Alguns de seus textos foram traduzidos para o português. Uma de suas obras teve importante repercussão entre os estudiosos de temas sociais. Foi publicada pelo Instituto Tancredo Neves ligado ao Partido da Frente Liberal, hoje Democratas.

O seu título pode, à primeira vista, causar estranheza. No entanto, trata-se de precioso estudo sobre os desafios dos tempos contemporâneos. “A lei e a ordem” aponta para a desintegração do respeito à lei nas sociedades de hoje.

O autor, no ano de 1985, captou o fenômeno da entropia que atinge às sociedades em graus diferentes. Falta o espontâneo acatamento à lei. As gangues urbanas ou os políticos engravatados esqueceram-se o primado da legalidade.

Agem de acordo com seus desejos e objetivos. Ferem valores e princípios. Menosprezam o sistema legal. Com esta atitude, geram a insegurança e tornam fracos os governos. Muitas vezes até os imobilizam.

É patético o início de “A lei e a ordem”. Dahrendorf, então com dezesseis anos, descreve a tomada de Berlim pelas tropas soviéticas. Tudo era destruição. Nada preservado. As pessoas mais educadas e honestas praticavam saques. Furtavam.

A partir deste episódio dramático, como foi a queda de Berlim, ele demonstra os riscos de se viver sem lei. Só esta confere segurança às pessoas. Permite uma convivência respeitosa entre homens e mulheres.

Dahrendorf, posteriormente, deteve-se sobre a queda do muro de Berlim. Acompanhou os episódios de 1989 com sofreguidão. Acreditou – e de forma convicta – que se iniciava um período de esperança para a humanidade.

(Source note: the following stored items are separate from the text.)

(** A request at or beyond the depth limit. *)
Lemma depth_guard (w : World) (fuel sfuel : nat)
  (className methodName : string) (session : AnalysisSession.t)
  (depth : nat) (st : State) :
  AnalysisConfig.maxCallStackDepth (AnalysisSession.config session) <= depth ->
  analyzeMethodRecursively w (S fuel) sfuel className methodName session depth st
  = Some (fst (createPlaceholderAnalysis w className methodName
                 AnalysisStatus.partial "Maximum recursion depth reached" st),
          session,
          snd (createPlaceholderAnalysis w className methodName
                 AnalysisStatus.partial "Maximum recursion depth reached" st)).
Proof.
  intros Hd. cbn [analyzeMethodRecursively].
  apply Nat.leb_le in Hd. rewrite Hd.
  destruct (createPlaceholderAnalysis w className methodName
              AnalysisStatus.partial "Maximum recursion depth reached" st).
  reflexivity.
Qed.

(** A request, below the depth limit, for a method that is in the visited
    set. *)
Lemma cycle_guard (w : World) (fuel sfuel : nat)
  (className methodName : string) (session : AnalysisSession.t)
  (depth : nat) (st : State) :
  depth < AnalysisConfig.maxCallStackDepth (AnalysisSession.config session) ->
  JsSet.has (methodKeyOf className methodName)
            (AnalysisSession.analyzedMethods session) = true ->
  analyzeMethodRecursively w (S fuel) sfuel className methodName session depth st
  = match InMemoryMethodCache.get w className methodName st with
    | (Some entry, st1) => Some (CacheEntry.analysis entry, session, st1)
    | (None, st1) =>
        Some (fst (createPlaceholderAnalysis w className methodName
                     AnalysisStatus.partial "Circular dependency detected" st1),
              session,
              snd (createPlaceholderAnalysis w className methodName
                     AnalysisStatus.partial "Circular dependency detected" st1))
    end.
Proof.
  intros Hd Hhas. cbn [analyzeMethodRecursively].
  apply Nat.leb_gt in Hd. rewrite Hd.
  unfold methodKeyOf in Hhas. rewrite Hhas.
  destruct (InMemoryMethodCache.get w className methodName st) as [[entry|] st1];
    [reflexivity|].
  destruct (createPlaceholderAnalysis w className methodName
              AnalysisStatus.partial "Circular dependency detected" st1).
  reflexivity.
Qed.

(** A request, below the depth limit, for a method not visited yet, once
    the budget is used up. *)
Lemma budget_guard (w : World) (fuel sfuel : nat)
  (className methodName : string) (session : AnalysisSession.t)
  (depth : nat) (st : State) :
  depth < AnalysisConfig.maxCallStackDepth (AnalysisSession.config session) ->
  JsSet.has (methodKeyOf className methodName)
            (AnalysisSession.analyzedMethods session) = false ->
  AnalysisConfig.maxTotalMethods (AnalysisSession.config session)
    <= AnalysisSession.totalMethodsAnalyzed session ->
  analyzeMethodRecursively w (S fuel) sfuel className methodName session depth st
  = Some (fst (createPlaceholderAnalysis w className methodName
                 AnalysisStatus.partial "Maximum method count reached" st),
          session,
          snd (createPlaceholderAnalysis w className methodName
                 AnalysisStatus.partial "Maximum method count reached" st)).
Proof.
  intros Hd Hhas Hb. cbn [analyzeMethodRecursively].
  apply Nat.leb_gt in Hd. rewrite Hd.
  unfold methodKeyOf in Hhas. rewrite Hhas.
  apply Nat.leb_le in Hb. rewrite Hb.
  destruct (createPlaceholderAnalysis w className methodName
              AnalysisStatus.partial "Maximum method count reached" st).
  reflexivity.
Qed.


(** A request that passes the four guards is expanded. *)
Lemma expansion (w : World) (fuel sfuel : nat)
  (className methodName : string) (session : AnalysisSession.t)
  (depth : nat) (st : State) :
  depth < AnalysisConfig.maxCallStackDepth (AnalysisSession.config session) ->
  JsSet.has (methodKeyOf className methodName)
            (AnalysisSession.analyzedMethods session) = false ->
  AnalysisSession.totalMethodsAnalyzed session
    < AnalysisConfig.maxTotalMethods (AnalysisSession.config session) ->
  isValidIdentifier className = true ->
  isValidIdentifier methodName = true ->
  analyzeMethodRecursively w (S fuel) sfuel className methodName session depth st
  = match analyzeMethod w sfuel className methodName
            (AnalysisConfig.full (AnalysisSession.config session)) st with
    | None => None
    | Some (analysis, st1) =>
        let st2 := afterAnalysis analysis depth st1 in
        match (if isCompleteIn analysis st2
               then processMethodCallsRecursively
                      (analyzeMethodRecursively w fuel sfuel)
                      analysis (enter className methodName depth session)
                      depth st2
               else Some (enter className methodName depth session, st2)) with
        | None => None
        | Some (session', st3) => Some (analysis, leave session', st3)
        end
    end.
Proof.
  intros Hd Hhas Hb Hc Hm. cbn [analyzeMethodRecursively].
  apply Nat.leb_gt in Hd. rewrite Hd.
  unfold methodKeyOf in Hhas. rewrite Hhas.
  apply Nat.leb_gt in Hb. rewrite Hb.
  rewrite Hc, Hm. simpl.
  destruct (analyzeMethod w sfuel className methodName
              (AnalysisConfig.full (AnalysisSession.config session)) st)
    as [[analysis st1]|]; reflexivity.
Qed.
(** The look-up fails in the same way for a record that is absent and
    for one that belongs to somebody else, and touches nothing. *)
Lemma findOwnedFile_not_found (fileId caller : string) (w : World Cloud) :
  (files (db w) !! fileId = None \/
   exists file, files (db w) !! fileId = Some file /\ userId file <> caller) ->
  FilesService.findOwnedFile fileId caller w =
  (Thrown (NotFoundException "File not found"), w).
Proof.
  intros H. unfold FilesService.findOwnedFile, Prisma.file_findUnique, bind, getDb, ret.
  simpl. destruct H as [-> | (file & -> & Hne)]; [reflexivity|].
  apply String.eqb_neq in Hne. rewrite Hne. reflexivity.
Qed.

Lemma findOwnedFile_owner (fileId caller : string) (file : FileRecord)
    (w : World Cloud) :
  files (db w) !! fileId = Some file -> userId file = caller ->
  FilesService.findOwnedFile fileId caller w = (Returned file, w).
Proof.
  intros Hf <-. unfold FilesService.findOwnedFile, Prisma.file_findUnique, bind, getDb, ret.
  simpl. rewrite Hf, String.eqb_refl. reflexivity.
Qed.

End WithCloud.
End OwnershipFacts.

(** C9.  When the record with id [fileId] is absent, or is there and
    owned by a user other than the caller, the metadata read, the
    download (through either revision of the storage service, or any
    other) and the delete all throw the same
    [NotFoundException] ('File not found') and leave the world as
    it was: no provider is called, nothing is written.  The two cases
    give the caller the same response; no Forbidden is ever raised. *)
Theorem non_owner_gets_not_found {Cloud : Type}
    (storageService : StorageService.t Cloud)
    (storageService_downloadFile :
       StorageService.t Cloud -> string -> string -> M FileDownloadResult)
    (fileId caller : string) (w : World Cloud) :
  (files (db w) !! fileId = None \/
   exists file, files (db w) !! fileId = Some file /\ userId file <> caller) ->
  FilesService.getFile fileId caller w =
    (Thrown (NotFoundException "File not found"), w) /\
  FilesService.getFileForDownload storageService storageService_downloadFile
    fileId caller w =
    (Thrown (NotFoundException "File not found"), w) /\
  FilesService.deleteFile storageService fileId caller w =
    (Thrown (NotFoundException "File not found"), w).
Proof.
  intros H.
  pose proof (OwnershipFacts.findOwnedFile_not_found fileId caller w H) as Hfind.
  unfold FilesService.getFile, FilesService.getFileForDownload,
    FilesService.deleteFile.
  repeat split; unfold bind at 1; rewrite Hfind; reflexivity.
Qed.

Lemma non_owner_gets_not_found_witness :
  (exists file, files (db InMemoryCloud.office) !! "f1" = Some file /\
                userId file <> "u2") /\
  FilesService.getFile "f1" "u2" InMemoryCloud.office =
    (Thrown (NotFoundException "File not found"), InMemoryCloud.office) /\
  FilesService.getFile "f9" "u2" InMemoryCloud.office =
    (Thrown (NotFoundException "File not found"), InMemoryCloud.office) /\
  FilesService.deleteFile InMemoryCloud.storageService "f1" "u2" InMemoryCloud.office =
    (Thrown (NotFoundException "File not found"), InMemoryCloud.office).
Proof.
  assert (Hother : exists file, files (db InMemoryCloud.office) !! "f1" = Some file /\
                                userId file <> "u2").
  { exists InMemoryCloud.aliceFile. split; [reflexivity | discriminate]. }
  split; [exact Hother|].
  split; [|split].
  - apply (non_owner_gets_not_found InMemoryCloud.storageService
             StorageService.downloadFile "f1" "u2" InMemoryCloud.office).
    right. exact Hother.
  - apply (non_owner_gets_not_found InMemoryCloud.storageService
             StorageService.downloadFile "f9" "u2" InMemoryCloud.office).
    left. reflexivity.
  - apply (non_owner_gets_not_found InMemoryCloud.storageService
             StorageService.downloadFile "f1" "u2" InMemoryCloud.office).
    right. exact Hother.
Defined.

(* ===================================================================== *)
(** * StatsService.getDailyUsageStats *)
(* ===================================================================== *)

Module StatsFacts.
Section WithCloud.
Context {Cloud : Type}.

Lemma isAdmin_run (userId : string) (w : World Cloud) :
  UsersService.isAdmin userId w =
  match users (db w) !! userId with
  | Some u => (Returned (isAdmin u), w)
  | None => (Thrown (BadRequestException "User not found"), w)
  end.
Proof.
  unfold UsersService.isAdmin, Prisma.user_findUnique, bind, getDb, ret. simpl.
  destruct (users (db w) !! userId); reflexivity.
Qed.

(** The report never throws. *)
Lemma getDailyUsageStats_returns (w : World Cloud) :
  exists rows, UsersService.getDailyUsageStats w = (Returned rows, tick w).
Proof.
  unfold UsersService.getDailyUsageStats, Prisma.usageHistory_findMany, bind,
    newDateNow, getDb, ret. simpl. eexists. reflexivity.
Qed.

Lemma stats_run (userId : string) (w : World Cloud) :
  exists rows,
    UsersService.getDailyUsageStats w = (Returned rows, tick w) /\
    StatsService.getDailyUsageStats userId w =
    match users (db w) !! userId with
    | None => (Thrown (BadRequestException "User not found"), w)
    | Some u =>
        if isAdmin u
        then (Returned (map (fun stat => mkDailyUsageStat (fst stat) (snd stat)
                                           (snd stat, 1024 * 1024)) rows), tick w)
        else (Thrown (ForbiddenException "Admin access required"), w)
    end.
Proof.
  destruct (getDailyUsageStats_returns w) as (rows & Hrows).
  exists rows. split; [exact Hrows|].
  unfold StatsService.getDailyUsageStats, bind at 1. rewrite isAdmin_run.
  destruct (users (db w) !! userId) as [u|]; [|reflexivity].
  destruct (isAdmin u); simpl; [|reflexivity].
  unfold bind. rewrite Hrows. reflexivity.
Qed.

End WithCloud.
End StatsFacts.
(** * Group chat server: message ingestion and fan-out

    A shallow embedding of [server.js] (the Express routes for a group's
    messages and the Socket.IO handlers) and of [setup-database.js] (the
    schema the server runs on).

    The two external collaborators are modelled next to the handlers:
    - the MySQL store reached through [db.execute], as a record of tables and
      one transition per statement text appearing in the source;
    - the Socket.IO rooms, as the in-memory adapter's two maps.

    Handlers are written once, as programs over these two collaborators whose
    only suspension points are the [await db.execute(...)] calls.  The
    programs are then run either to completion ([run]) or interleaved at
    their suspension points ([perform], [steps]).

    What the model takes for granted:
    - the server accepts [groups] as a table name and runs in strict SQL mode;
    - [express.json()] hands the POST handler an object ([{}] when the
      request has no JSON body); [post_request] covers a [req.body] that is
      none;
    - a group id is written as the decimal text of an integer, and as a
      number it is small enough to print in full digits;
    - every statement goes through the one connection [db], so statements run
      one at a time;
    - console output is not modelled. *)

From stdpp Require Import base option list gmap strings pretty relations sorting.
From Stdlib Require Import ZArith Ascii String Sorting.Sorted Permutation.
Open Scope Z_scope.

Não errou. Nestes últimos anos mais povos passaram a viver em liberdade e em regimes democráticos. Os governos autoritários ou totalitários, ainda existentes, vão aos poucos se fragilizando.

Uma sociedade aberta vai se formando por toda a parte. Mulheres e homens protestam quando vêm suas vontades violadas. É o nascimento de uma sociedade livre de dogmas e preconceitos.

Dahrendorf – durante toda sua vida – lutou por sociedades livres e democratas. Alguns brasileiros são testemunhas de sua pregação. Todos podem ler sua qualificada obra. É aprendizado liberal.